What you should do → Reproduce, exactly and in full, only the lines below from the one containing "(* ===== verification/EvidenceFsSafe.v" through the one containing "apply safe_remove_marker. auto.".

++++ Data for this task

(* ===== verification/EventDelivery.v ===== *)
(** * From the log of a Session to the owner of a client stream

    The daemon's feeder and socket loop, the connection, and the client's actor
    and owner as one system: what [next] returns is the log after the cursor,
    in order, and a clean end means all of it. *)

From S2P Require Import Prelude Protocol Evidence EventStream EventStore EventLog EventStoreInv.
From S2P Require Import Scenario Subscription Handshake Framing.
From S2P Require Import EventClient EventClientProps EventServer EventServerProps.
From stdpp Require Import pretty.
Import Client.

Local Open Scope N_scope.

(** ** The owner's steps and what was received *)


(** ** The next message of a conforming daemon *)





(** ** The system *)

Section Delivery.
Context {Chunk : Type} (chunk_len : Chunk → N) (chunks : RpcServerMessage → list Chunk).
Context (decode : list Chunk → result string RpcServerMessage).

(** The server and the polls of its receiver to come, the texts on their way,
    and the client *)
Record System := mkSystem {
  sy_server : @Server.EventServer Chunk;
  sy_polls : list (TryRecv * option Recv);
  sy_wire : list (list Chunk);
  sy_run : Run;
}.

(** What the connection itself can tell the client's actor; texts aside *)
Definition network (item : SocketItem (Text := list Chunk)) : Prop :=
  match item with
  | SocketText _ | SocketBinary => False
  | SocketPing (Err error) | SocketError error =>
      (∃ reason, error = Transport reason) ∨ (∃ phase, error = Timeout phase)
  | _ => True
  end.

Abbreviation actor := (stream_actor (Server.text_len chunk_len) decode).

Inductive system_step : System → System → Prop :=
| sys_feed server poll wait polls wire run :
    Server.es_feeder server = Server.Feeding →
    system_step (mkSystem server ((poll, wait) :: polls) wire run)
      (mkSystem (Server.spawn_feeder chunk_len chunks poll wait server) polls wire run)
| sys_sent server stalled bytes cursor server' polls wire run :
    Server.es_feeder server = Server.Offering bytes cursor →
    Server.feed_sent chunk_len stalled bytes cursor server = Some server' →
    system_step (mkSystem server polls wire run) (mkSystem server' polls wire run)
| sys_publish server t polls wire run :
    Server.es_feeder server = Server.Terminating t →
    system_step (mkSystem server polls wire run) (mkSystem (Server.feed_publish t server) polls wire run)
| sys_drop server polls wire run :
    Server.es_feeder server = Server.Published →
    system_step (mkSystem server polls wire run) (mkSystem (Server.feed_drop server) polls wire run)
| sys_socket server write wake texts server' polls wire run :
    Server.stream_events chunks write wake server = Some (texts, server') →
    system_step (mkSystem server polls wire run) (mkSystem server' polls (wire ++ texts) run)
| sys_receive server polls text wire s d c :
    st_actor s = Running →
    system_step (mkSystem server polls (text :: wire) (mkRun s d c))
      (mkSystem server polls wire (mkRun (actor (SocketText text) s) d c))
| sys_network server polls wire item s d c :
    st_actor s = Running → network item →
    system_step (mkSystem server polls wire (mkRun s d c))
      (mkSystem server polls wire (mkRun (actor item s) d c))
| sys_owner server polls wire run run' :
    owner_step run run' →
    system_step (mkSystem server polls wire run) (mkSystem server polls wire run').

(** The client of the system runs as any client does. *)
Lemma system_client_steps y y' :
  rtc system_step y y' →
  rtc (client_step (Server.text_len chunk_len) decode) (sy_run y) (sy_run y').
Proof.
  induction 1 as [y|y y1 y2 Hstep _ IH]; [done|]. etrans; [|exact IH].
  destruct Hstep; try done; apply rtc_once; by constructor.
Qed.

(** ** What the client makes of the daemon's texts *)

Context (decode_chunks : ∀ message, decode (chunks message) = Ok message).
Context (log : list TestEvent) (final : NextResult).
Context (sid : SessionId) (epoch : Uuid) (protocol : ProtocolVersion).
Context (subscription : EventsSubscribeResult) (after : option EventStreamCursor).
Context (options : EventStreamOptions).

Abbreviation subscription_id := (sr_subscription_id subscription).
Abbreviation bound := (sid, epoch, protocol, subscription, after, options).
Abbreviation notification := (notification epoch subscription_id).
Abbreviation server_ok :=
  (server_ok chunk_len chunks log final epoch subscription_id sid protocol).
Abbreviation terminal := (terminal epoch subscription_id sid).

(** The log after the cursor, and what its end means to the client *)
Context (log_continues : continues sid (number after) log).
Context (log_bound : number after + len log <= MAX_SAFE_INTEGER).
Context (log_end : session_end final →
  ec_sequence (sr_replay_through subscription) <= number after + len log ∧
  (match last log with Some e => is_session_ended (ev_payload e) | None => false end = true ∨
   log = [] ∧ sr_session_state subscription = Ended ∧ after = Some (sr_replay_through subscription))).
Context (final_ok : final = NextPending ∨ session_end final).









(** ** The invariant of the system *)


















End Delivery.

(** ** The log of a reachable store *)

++++++++
++++ Data for this task

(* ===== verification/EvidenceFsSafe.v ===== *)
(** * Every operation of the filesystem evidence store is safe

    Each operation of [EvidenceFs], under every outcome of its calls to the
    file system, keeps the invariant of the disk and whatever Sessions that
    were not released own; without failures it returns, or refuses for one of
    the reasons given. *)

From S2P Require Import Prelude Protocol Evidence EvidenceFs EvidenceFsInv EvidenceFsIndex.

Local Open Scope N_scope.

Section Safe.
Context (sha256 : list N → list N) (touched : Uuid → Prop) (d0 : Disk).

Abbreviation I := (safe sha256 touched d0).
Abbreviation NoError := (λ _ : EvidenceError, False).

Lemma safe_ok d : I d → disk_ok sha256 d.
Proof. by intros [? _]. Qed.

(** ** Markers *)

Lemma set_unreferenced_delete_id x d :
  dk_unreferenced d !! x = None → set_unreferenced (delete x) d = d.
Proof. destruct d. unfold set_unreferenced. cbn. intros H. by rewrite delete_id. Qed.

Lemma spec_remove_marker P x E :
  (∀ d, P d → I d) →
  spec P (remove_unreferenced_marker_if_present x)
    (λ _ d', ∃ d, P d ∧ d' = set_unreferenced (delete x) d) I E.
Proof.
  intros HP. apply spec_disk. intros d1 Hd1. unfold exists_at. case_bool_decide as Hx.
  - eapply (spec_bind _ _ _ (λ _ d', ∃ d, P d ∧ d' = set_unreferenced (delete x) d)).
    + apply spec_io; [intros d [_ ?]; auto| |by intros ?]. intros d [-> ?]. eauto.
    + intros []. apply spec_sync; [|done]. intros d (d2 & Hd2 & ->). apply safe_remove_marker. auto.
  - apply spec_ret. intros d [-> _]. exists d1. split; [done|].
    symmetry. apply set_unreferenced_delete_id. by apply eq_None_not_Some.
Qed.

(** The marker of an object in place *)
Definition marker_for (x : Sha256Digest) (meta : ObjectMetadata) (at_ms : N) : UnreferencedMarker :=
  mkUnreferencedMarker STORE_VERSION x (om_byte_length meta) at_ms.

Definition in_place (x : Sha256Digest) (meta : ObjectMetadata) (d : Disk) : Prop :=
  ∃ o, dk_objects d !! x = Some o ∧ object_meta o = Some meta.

++++++++

Task response →
(* ===== verification/EvidenceFsSafe.v ===== *)
(** * Every operation of the filesystem evidence store is safe

    Each operation of [EvidenceFs], under every outcome of its calls to the
    file system, keeps the invariant of the disk and whatever Sessions that
    were not released own; without failures it returns, or refuses for one of
    the reasons given. *)

From S2P Require Import Prelude Protocol Evidence EvidenceFs EvidenceFsInv EvidenceFsIndex.

Local Open Scope N_scope.

Section Safe.
Context (sha256 : list N → list N) (touched : Uuid → Prop) (d0 : Disk).

Abbreviation I := (safe sha256 touched d0).
Abbreviation NoError := (λ _ : EvidenceError, False).

Lemma safe_ok d : I d → disk_ok sha256 d.
Proof. by intros [? _]. Qed.

(** ** Markers *)

Lemma set_unreferenced_delete_id x d :
  dk_unreferenced d !! x = None → set_unreferenced (delete x) d = d.
Proof. destruct d. unfold set_unreferenced. cbn. intros H. by rewrite delete_id. Qed.

Lemma spec_remove_marker P x E :
  (∀ d, P d → I d) →
  spec P (remove_unreferenced_marker_if_present x)
    (λ _ d', ∃ d, P d ∧ d' = set_unreferenced (delete x) d) I E.
Proof.
  intros HP. apply spec_disk. intros d1 Hd1. unfold exists_at. case_bool_decide as Hx.
  - eapply (spec_bind _ _ _ (λ _ d', ∃ d, P d ∧ d' = set_unreferenced (delete x) d)).
    + apply spec_io; [intros d [_ ?]; auto| |by intros ?]. intros d [-> ?]. eauto.
    + intros []. apply spec_sync; [|done]. intros d (d2 & Hd2 & ->). apply safe_remove_marker. auto.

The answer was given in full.